» WORK INSTRUCTION
If a line in the data holds "bool", copy that line out in full.

(Stored entries)
----------------

(* ===== verification/Float64.v ===== *)
(** * IEEE 754 binary64, as Go's [float64] uses it

    Go's [float64] is the Standard Library's [spec_float] at precision 53 and
    maximal exponent 1024: every operation is computed, rounding to nearest
    even included.  The file proves the order facts (comparisons are a total
    preorder away from NaN) and the NaN-freedom facts that the verdict gates
    need. *)

From S2P Require Import Prelude.
From Stdlib Require Export Floats.SpecFloat.

Definition float64 : Type := spec_float.

Definition f_of_Z (z : Z) : float64 := binary_normalize 53 1024 z 0 false.
Definition fadd : float64 -> float64 -> float64 := SFadd 53 1024.
Definition fmul : float64 -> float64 -> float64 := SFmul 53 1024.
Definition fdiv : float64 -> float64 -> float64 := SFdiv 53 1024.
Definition fltb : float64 -> float64 -> bool := SFltb.
Definition fleb : float64 -> float64 -> bool := SFleb.
Definition feqb : float64 -> float64 -> bool := SFeqb.
Abbreviation fzero := (S754_zero false).

(** A decimal literal n/d: both are exact, so the quotient is the nearest float64. *)
Definition f_lit (n d : Z) : float64 := fdiv (f_of_Z n) (f_of_Z d).

(** [uint64(f)] for a finite non-negative [f]: truncation. *)
Definition f_trunc (f : float64) : Z :=
  match f with
  | S754_finite s m e =>
      let a := if 0 <=? e then Z.pos m * 2 ^ e else Z.pos m / 2 ^ (- e) in
      if s then - a else a
  | _ => 0
  end.

Example f_lit_half : f_lit 1 2 = S754_finite false 4503599627370496 (-53).
Proof. reflexivity. Qed.
Example f_ratio_pct : fmul (fdiv (f_of_Z 1) (f_of_Z 3)) (f_of_Z 100)
  = S754_finite false 4691249611844266 (-47).
Proof. reflexivity. Qed.

Definition is_nan (f : float64) : bool :=
  match f with S754_nan => true | _ => false end.

(** ** The order *)

(** Comparison is lexicographic on this key; it says nothing about validity. *)
Definition fkey (f : float64) : Z * Z * Z :=
  match f with
  | S754_zero _ => (0, 0, 0)
  | S754_nan => (0, 0, 0)
  | S754_infinity s => (if s then -2 else 2, 0, 0)
  | S754_finite s m e =>
      if s then (-1, - e, - Z.pos m) else (1, e, Z.pos m)
  end.

Definition klt (a b : Z * Z * Z) : Prop :=
  let '(a1, a2, a3) := a in let '(b1, b2, b3) := b in
  a1 < b1 \/ (a1 = b1 /\ (a2 < b2 \/ (a2 = b2 /\ a3 < b3))).

Lemma SFcompare_key x y :
  is_nan x = false -> is_nan y = false ->
  match SFcompare x y with
  | Some Lt => klt (fkey x) (fkey y)
  | Some Eq => fkey x = fkey y
  | Some Gt => klt (fkey y) (fkey x)
  | None => False
  end.
Proof.
  destruct x as [?|[]| |[] m e], y as [?|[]| |[] n e']; simpl; intros; try done; try lia;
    change (Pos.compare_cont Eq m n) with (Pos.compare m n);
    destruct (Z.compare_spec e e'); subst; simpl; try lia;
    destruct (Pos.compare_spec m n); subst; simpl; try lia; done.
Qed.

Lemma fltb_key x y :
  is_nan x = false -> is_nan y = false -> fltb x y = true <-> klt (fkey x) (fkey y).
Proof.
  intros Hx Hy. pose proof (SFcompare_key x y Hx Hy). unfold fltb, SFltb.
  destruct (fkey x) as [[a1 a2] a3], (fkey y) as [[b1 b2] b3].
  destruct (SFcompare x y) as [[]|]; simplify_eq; simpl in *; split; try done; lia.
Qed.

Lemma fleb_key x y :
  is_nan x = false -> is_nan y = false -> fleb x y = true <-> ~ klt (fkey y) (fkey x).
Proof.
  intros Hx Hy. pose proof (SFcompare_key x y Hx Hy). unfold fleb, SFleb.
  destruct (fkey x) as [[a1 a2] a3], (fkey y) as [[b1 b2] b3].
  destruct (SFcompare x y) as [[]|]; simplify_eq; simpl in *; split; try done; lia.
Qed.

Lemma fltb_nan_l x : fltb S754_nan x = false.
Proof. by destruct x. Qed.
Lemma fltb_nan_r x : fltb x S754_nan = false.
Proof. by destruct x. Qed.
Lemma fleb_nan_l x : fleb S754_nan x = false.
Proof. by destruct x. Qed.
Lemma fleb_nan_r x : fleb x S754_nan = false.
Proof. by destruct x. Qed.

(** Comparing with a NaN is always false. *)
Lemma fltb_not_nan x y : fltb x y = true -> is_nan x = false /\ is_nan y = false.
Proof. destruct x, y; done. Qed.
Lemma fleb_not_nan x y : fleb x y = true -> is_nan x = false /\ is_nan y = false.
Proof. destruct x, y; done. Qed.

(** Goals about [fltb]/[fleb] of values known not to be NaN become goals about keys. *)
Ltac fkey_solve :=
  repeat match goal with
  | H : fltb ?x ?y = true |- _ =>
      let H1 := fresh in let H2 := fresh in
      destruct (fltb_not_nan x y H) as [H1 H2]; apply fltb_key in H; [|done..]
  | H : fleb ?x ?y = true |- _ =>
      let H1 := fresh in let H2 := fresh in
      destruct (fleb_not_nan x y H) as [H1 H2]; apply fleb_key in H; [|done..]
  | |- fltb ?x ?y = true => apply fltb_key; [done..|]
  | |- fleb ?x ?y = true => apply fleb_key; [done..|]
  end;
  repeat match goal with
  | H : context [fkey ?x] |- _ => let k := fresh "k" in
      set (k := fkey x) in *; clearbody k; destruct k as [[? ?] ?]
  | |- context [fkey ?x] => let k := fresh "k" in
      set (k := fkey x) in *; clearbody k; destruct k as [[? ?] ?]
  end; unfold klt in *; lia.

Lemma fltb_negb_fleb x y :
  is_nan x = false -> is_nan y = false -> fltb x y = negb (fleb y x).
Proof.
  intros Hx Hy. pose proof (fltb_key x y Hx Hy). pose proof (fleb_key y x Hy Hx).
  destruct (fkey x) as [[a1 a2] a3], (fkey y) as [[b1 b2] b3]. unfold klt in *.
  destruct (fltb x y), (fleb y x); try done; exfalso.
  - destruct (proj1 H0 eq_refl). by apply H.
  - assert (false = true); [|done]. apply H. apply dec_stable. intros Hn.
    assert (false = true); [|done]. apply H0. lia.
Qed.

(** ** Rounding never produces a NaN *)

Lemma shr_1_m mrs : 0 <= shr_m mrs -> shr_m (shr_1 mrs) = shr_m mrs / 2.
Proof.
  destruct mrs as [[|[p|p|]|p] r s]; simpl; intros; try lia; try done.
  - apply (Z.div_unique _ _ _ 1); lia.
  - apply (Z.div_unique _ _ _ 0); lia.
Qed.

Lemma shr_iter_m p : forall mrs,
  0 <= shr_m mrs -> shr_m (iter_pos shr_1 p mrs) = shr_m mrs / 2 ^ Z.pos p.
Proof.
  induction p as [p IH|p IH|]; intros mrs H; simpl iter_pos.
  - pose proof (shr_1_m mrs H) as H1.
    assert (0 <= shr_m (shr_1 mrs)) by (rewrite H1; apply Z.div_pos; lia).
    assert (0 <= shr_m (iter_pos shr_1 p (shr_1 mrs)))
      by (rewrite IH by done; apply Z.div_pos; lia).
    rewrite !IH, H1, !Z.div_div by (done || lia). f_equal.
    replace (Z.pos p~1) with (1 + Z.pos p + Z.pos p) by lia.
    rewrite !Z.pow_add_r by lia. lia.
  - assert (0 <= shr_m (iter_pos shr_1 p mrs))
      by (rewrite IH by done; apply Z.div_pos; lia).
    rewrite !IH, Z.div_div by (done || lia). f_equal.
    replace (Z.pos p~0) with (Z.pos p + Z.pos p) by lia. by rewrite Z.pow_add_r by lia.
  - by rewrite shr_1_m.
Qed.

Lemma shr_m_div mrs e n :
  0 <= shr_m mrs ->
  shr_m (fst (shr mrs e n)) = shr_m mrs / 2 ^ (Z.max 0 n) /\
  snd (shr mrs e n) = e + Z.max 0 n.
Proof.
  intros H. destruct n as [|p|p]; simpl.
  - rewrite Z.div_1_r. split; [done|lia].
  - by rewrite shr_iter_m.
  - rewrite Z.div_1_r. split; [done|lia].
Qed.

Lemma shr_record_of_loc_m m l : shr_m (shr_record_of_loc m l) = m.
Proof. by destruct l as [|[]]. Qed.

Lemma rne_bounds m l : 0 <= m -> m <= round_nearest_even m l <= m + 1.
Proof. destruct l as [|[]]; simpl; intros; try lia. destruct (Z.even m); lia. Qed.

(** [shr_fexp] at binary64. *)
Definition excess (m e : Z) : Z := Z.max 0 (fexp 53 1024 (Zdigits2 m + e) - e).

Lemma shr_fexp_spec m e l :
  0 <= m ->
  shr_m (fst (shr_fexp 53 1024 m e l)) = m / 2 ^ excess m e /\
  snd (shr_fexp 53 1024 m e l) = e + excess m e.
Proof.
  intros H. unfold shr_fexp, excess.
  destruct (shr_m_div (shr_record_of_loc m l) e (fexp 53 1024 (Zdigits2 m + e) - e))
    as [H1 H2]; rewrite ?shr_record_of_loc_m in *; done.
Qed.

(** The mantissa and exponent that [binary_round_aux] ends with. *)
Lemma binary_round_aux_spec sx mx ex lx :
  0 <= mx ->
  exists m1 m2 e2,
    mx / 2 ^ excess mx ex <= m1 <= mx / 2 ^ excess mx ex + 1 /\
    m2 = m1 / 2 ^ excess m1 (ex + excess mx ex) /\
    e2 = ex + excess mx ex + excess m1 (ex + excess mx ex) /\
    binary_round_aux 53 1024 sx mx ex lx =
      match m2 with
      | Z0 => S754_zero sx
      | Zpos m => if e2 <=? 1024 - 53 then S754_finite sx m e2 else S754_infinity sx
      | Zneg _ => S754_nan
      end.
Proof.
  intros H. unfold binary_round_aux.
  destruct (shr_fexp_spec mx ex lx H) as [Hm He].
  destruct (shr_fexp 53 1024 mx ex lx) as [mrs1 e1]. simpl in Hm, He. rewrite <- Hm.
  assert (0 <= shr_m mrs1) as H1 by (rewrite Hm; apply Z.div_pos; [lia|]; apply Z.pow_pos_nonneg; unfold excess; lia).
  pose proof (rne_bounds (shr_m mrs1) (loc_of_shr_record mrs1) H1) as Hr.
  set (m1 := round_nearest_even _ _) in *.
  destruct (shr_fexp_spec m1 e1 loc_Exact) as [Hm2 He2]; [lia|].
  destruct (shr_fexp 53 1024 m1 e1 loc_Exact) as [mrs2 e2]. simpl in Hm2, He2.
  exists m1, (shr_m mrs2), e2. subst e1. done.
Qed.

Lemma binary_round_aux_not_nan sx mx ex lx :
  0 <= mx -> is_nan (binary_round_aux 53 1024 sx mx ex lx) = false.
Proof.
  intros H. destruct (binary_round_aux_spec sx mx ex lx H) as (m1 & m2 & e2 & Hm1 & -> & _ & ->).
  assert (0 <= mx / 2 ^ excess mx ex)
    by (apply Z.div_pos; [lia|]; apply Z.pow_pos_nonneg; unfold excess; lia).
  assert (0 <= m1 / 2 ^ excess m1 (ex + excess mx ex))
    by (apply Z.div_pos; [lia|]; apply Z.pow_pos_nonneg; unfold excess; lia).
  destruct (m1 / _); try lia; [done|]. by destruct (_ <=? _).
Qed.

Lemma fdiv_not_nan x y :
  is_nan x = false ->
  match y with S754_finite _ _ _ => True | _ => False end ->
  is_nan (fdiv x y) = false.
Proof.
  destruct x as [?|?| |sx mx ex], y as [?|?| |sy my ey]; try done. intros _ _.
  unfold fdiv, SFdiv. destruct (SFdiv_core_binary _ _ _ _ _ _) as [[q e] l] eqn:E.
  apply binary_round_aux_not_nan. unfold SFdiv_core_binary in E.
  match type of E with context [Z.div_eucl ?a ?b] =>
    assert (0 <= a) as Ha; [|pose proof (Z.div_pos a b) as Hq; unfold Z.div in Hq;
      destruct (Z.div_eucl a b) as [q' r']] end.
  { destruct (ex - ey - _); try lia. apply Z.shiftl_nonneg. lia. }
  injection E as <- _ _. lia.
Qed.

Lemma fmul_not_nan x y :
  is_nan x = false ->
  match y with S754_finite _ _ _ => True | _ => False end ->
  is_nan (fmul x y) = false.
Proof.
  destruct x as [?|?| |sx mx ex], y as [?|?| |sy my ey]; try done. intros _ _.
  apply binary_round_aux_not_nan. lia.
Qed.

(** ** Conversions of [uint64] values *)

Lemma digits2_size p : digits2_pos p = Pos.size p.
Proof. induction p; simpl; by rewrite ?IHp. Qed.

Lemma Zdigits2_bounds m : 0 < m -> 2 ^ (Zdigits2 m - 1) <= m < 2 ^ Zdigits2 m /\ 0 < Zdigits2 m.
Proof.
  destruct m as [|p|p]; try lia. intros _. simpl. rewrite digits2_size.
  pose proof (Pos.size_gt p) as H1. pose proof (Pos.size_le p) as H2.
  pose proof (Pos2Z.inj_pow 2 (Pos.size p)) as Hp.
  split; [|lia]. split; [|lia].
  assert (2 ^ Z.pos (Pos.size p) <= 2 * Z.pos p) by lia.
  replace (Z.pos (Pos.size p)) with (1 + (Z.pos (Pos.size p) - 1)) in H by lia.
  rewrite Z.pow_add_r in H by lia. lia.
Qed.

Lemma Zdigits2_unique m d : 0 < m -> 0 < d -> 2 ^ (d - 1) <= m < 2 ^ d -> Zdigits2 m = d.
Proof.
  intros Hm Hd [H1 H2]. destruct (Zdigits2_bounds m Hm) as [[H3 H4] H5].
  destruct (Z.lt_trichotomy (Zdigits2 m) d) as [H|[H|H]]; [|done|].
  - pose proof (Z.pow_le_mono_r 2 (Zdigits2 m) (d - 1)). lia.
  - pose proof (Z.pow_le_mono_r 2 d (Zdigits2 m - 1)). lia.
Qed.

Lemma shl_align_spec m e e' :
  let '(m', e'') := shl_align m e e' in
  Z.pos m' = Z.pos m * 2 ^ Z.max 0 (e - e') /\ e'' = e - Z.max 0 (e - e').
Proof.
  unfold shl_align. destruct (e' - e) as [|d|d] eqn:E.
  - replace (Z.max 0 (e - e')) with 0 by lia. lia.
  - replace (Z.max 0 (e - e')) with 0 by lia. lia.
  - replace (Z.max 0 (e - e')) with (Z.pos d) by lia. split; [|lia].
    clear E e e'. induction d as [|d IH] using Pos.peano_ind; [simpl; lia|].
    rewrite Pos.iter_succ, Pos2Z.inj_xO, IH, Pos2Z.inj_succ, Z.pow_succ_r by lia. lia.
Qed.

Definition is_pos_finite (f : float64) : Prop :=
  match f with S754_finite false _ _ => True | _ => False end.

(** Every positive integer below 2^900 becomes a positive finite float. *)
Lemma f_of_Z_finite z : 0 < z < 2 ^ 900 -> is_pos_finite (f_of_Z z).
Proof.
  intros [Hz Hz']. destruct z as [|p|p]; try lia. unfold f_of_Z, binary_normalize, binary_round.
  pose proof (shl_align_spec p 0 (fexp 53 1024 (Z.pos (digits2_pos p) + 0))) as Hs.
  destruct (shl_align _ _ _) as [m e]. destruct Hs as [Hm He].
  destruct (Zdigits2_bounds (Z.pos p) Hz) as [Hb Hd0]. simpl Zdigits2 in *.
  set (d := Z.pos (digits2_pos p)) in *.
  assert (d <= 900) as Hd.
  { destruct (Z.le_gt_cases d 900); [done|].
    pose proof (Z.pow_le_mono_r 2 900 (d - 1)). lia. }
  unfold fexp, emin in Hm, He.
  set (k := Z.max 0 (0 - Z.max (d + 0 - 53) (3 - 1024 - 53))) in *.
  assert (Zdigits2 (Z.pos m) = d + k) as Hdm.
  { apply Zdigits2_unique; [lia|lia|]. rewrite Hm.
    replace (d + k - 1) with (d - 1 + k) by lia. rewrite !Z.pow_add_r by lia.
    pose proof (Z.pow_pos_nonneg 2 k). nia. }
  destruct (binary_round_aux_spec false (Z.pos m) e loc_Exact) as (m1 & m2 & e2 & Hm1 & Hm2 & He2 & ->);
    [lia|].
  assert (excess (Z.pos m) e = Z.max 0 (d - 53)) as Hx.
  { unfold excess, fexp, emin. rewrite Hdm. lia. }
  rewrite Hx in *.
  assert (e + Z.max 0 (d - 53) = d - 53) as Hexp by lia.
  assert (2 ^ 52 <= Z.pos m / 2 ^ Z.max 0 (d - 53) < 2 ^ 53) as Hq.
  { destruct (Zdigits2_bounds (Z.pos m)) as [Hb2 _]; [lia|]. rewrite Hdm in Hb2.
    pose proof (Z.pow_pos_nonneg 2 (Z.max 0 (d - 53))).
    split; [apply Z.div_le_lower_bound; [lia|]|apply Z.div_lt_upper_bound; [lia|]];
      rewrite <- Z.pow_add_r by lia.
    - replace (Z.max 0 (d - 53) + 52) with (d + k - 1) by lia. lia.
    - replace (Z.max 0 (d - 53) + 53) with (d + k) by lia. lia. }
  assert (2 ^ 52 <= m1 <= 2 ^ 53) as Hm1' by lia.
  rewrite Hexp in *.
  assert (0 <= excess m1 (d - 53) <= 1) as Hx1.
  { unfold excess, fexp, emin.
    destruct (Zdigits2_bounds m1) as [Hb1 _]; [lia|].
    assert (Zdigits2 m1 <= 54).
    { destruct (Z.le_gt_cases (Zdigits2 m1) 54); [done|].
      pose proof (Z.pow_le_mono_r 2 54 (Zdigits2 m1 - 1)). lia. }
    lia. }
  assert (0 < m2) as Hpos.
  { subst m2. apply Z.div_str_pos.
    destruct (Z.eq_dec (excess m1 (d - 53)) 0) as [->|]; [lia|].
    replace (excess m1 (d - 53)) with 1 by lia. lia. }
  destruct m2 as [|q|q]; try lia.
  rewrite (proj2 (Z.leb_le _ _)) by lia. exact I.
Qed.

Lemma f_of_Z_not_nan z : 0 <= z < 2 ^ 900 -> is_nan (f_of_Z z) = false.
Proof.
  intros Hz. destruct (Z.eq_dec z 0) as [->|]; [done|].
  pose proof (f_of_Z_finite z). destruct (f_of_Z z); try done. exfalso. by apply H; lia.
Qed.

(** ** The percentages of the gates *)

(** [float64(a) / float64(b) * 100]. *)
Definition pct (a b : Z) : float64 := fmul (fdiv (f_of_Z a) (f_of_Z b)) (f_of_Z 100).

Lemma pct_not_nan a b : u64_ok a -> u64_ok b -> b <> 0 -> is_nan (pct a b) = false.
Proof.
  unfold u64_ok. intros Ha Hb Hnz. apply fmul_not_nan; [|done]. apply fdiv_not_nan.
  - apply f_of_Z_not_nan. lia.
  - pose proof (f_of_Z_finite b) as Hf. destruct (f_of_Z b) as [?|?| |[] ? ?]; try done;
      apply Hf; lia.
Qed.

Lemma pct_zero b : u64_ok b -> b <> 0 -> pct 0 b = fzero.
Proof.
  unfold u64_ok, pct. intros Hb Hnz. pose proof (f_of_Z_finite b) as Hf.
  destruct (f_of_Z b) as [?|?| |[] ? ?]; try (exfalso; apply Hf; lia). done.
Qed.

----------------

» FINISHED EXERCISE
Definition fltb : float64 -> float64 -> bool := SFltb.
Definition fleb : float64 -> float64 -> bool := SFleb.
Definition feqb : float64 -> float64 -> bool := SFeqb.
Definition is_nan (f : float64) : bool :=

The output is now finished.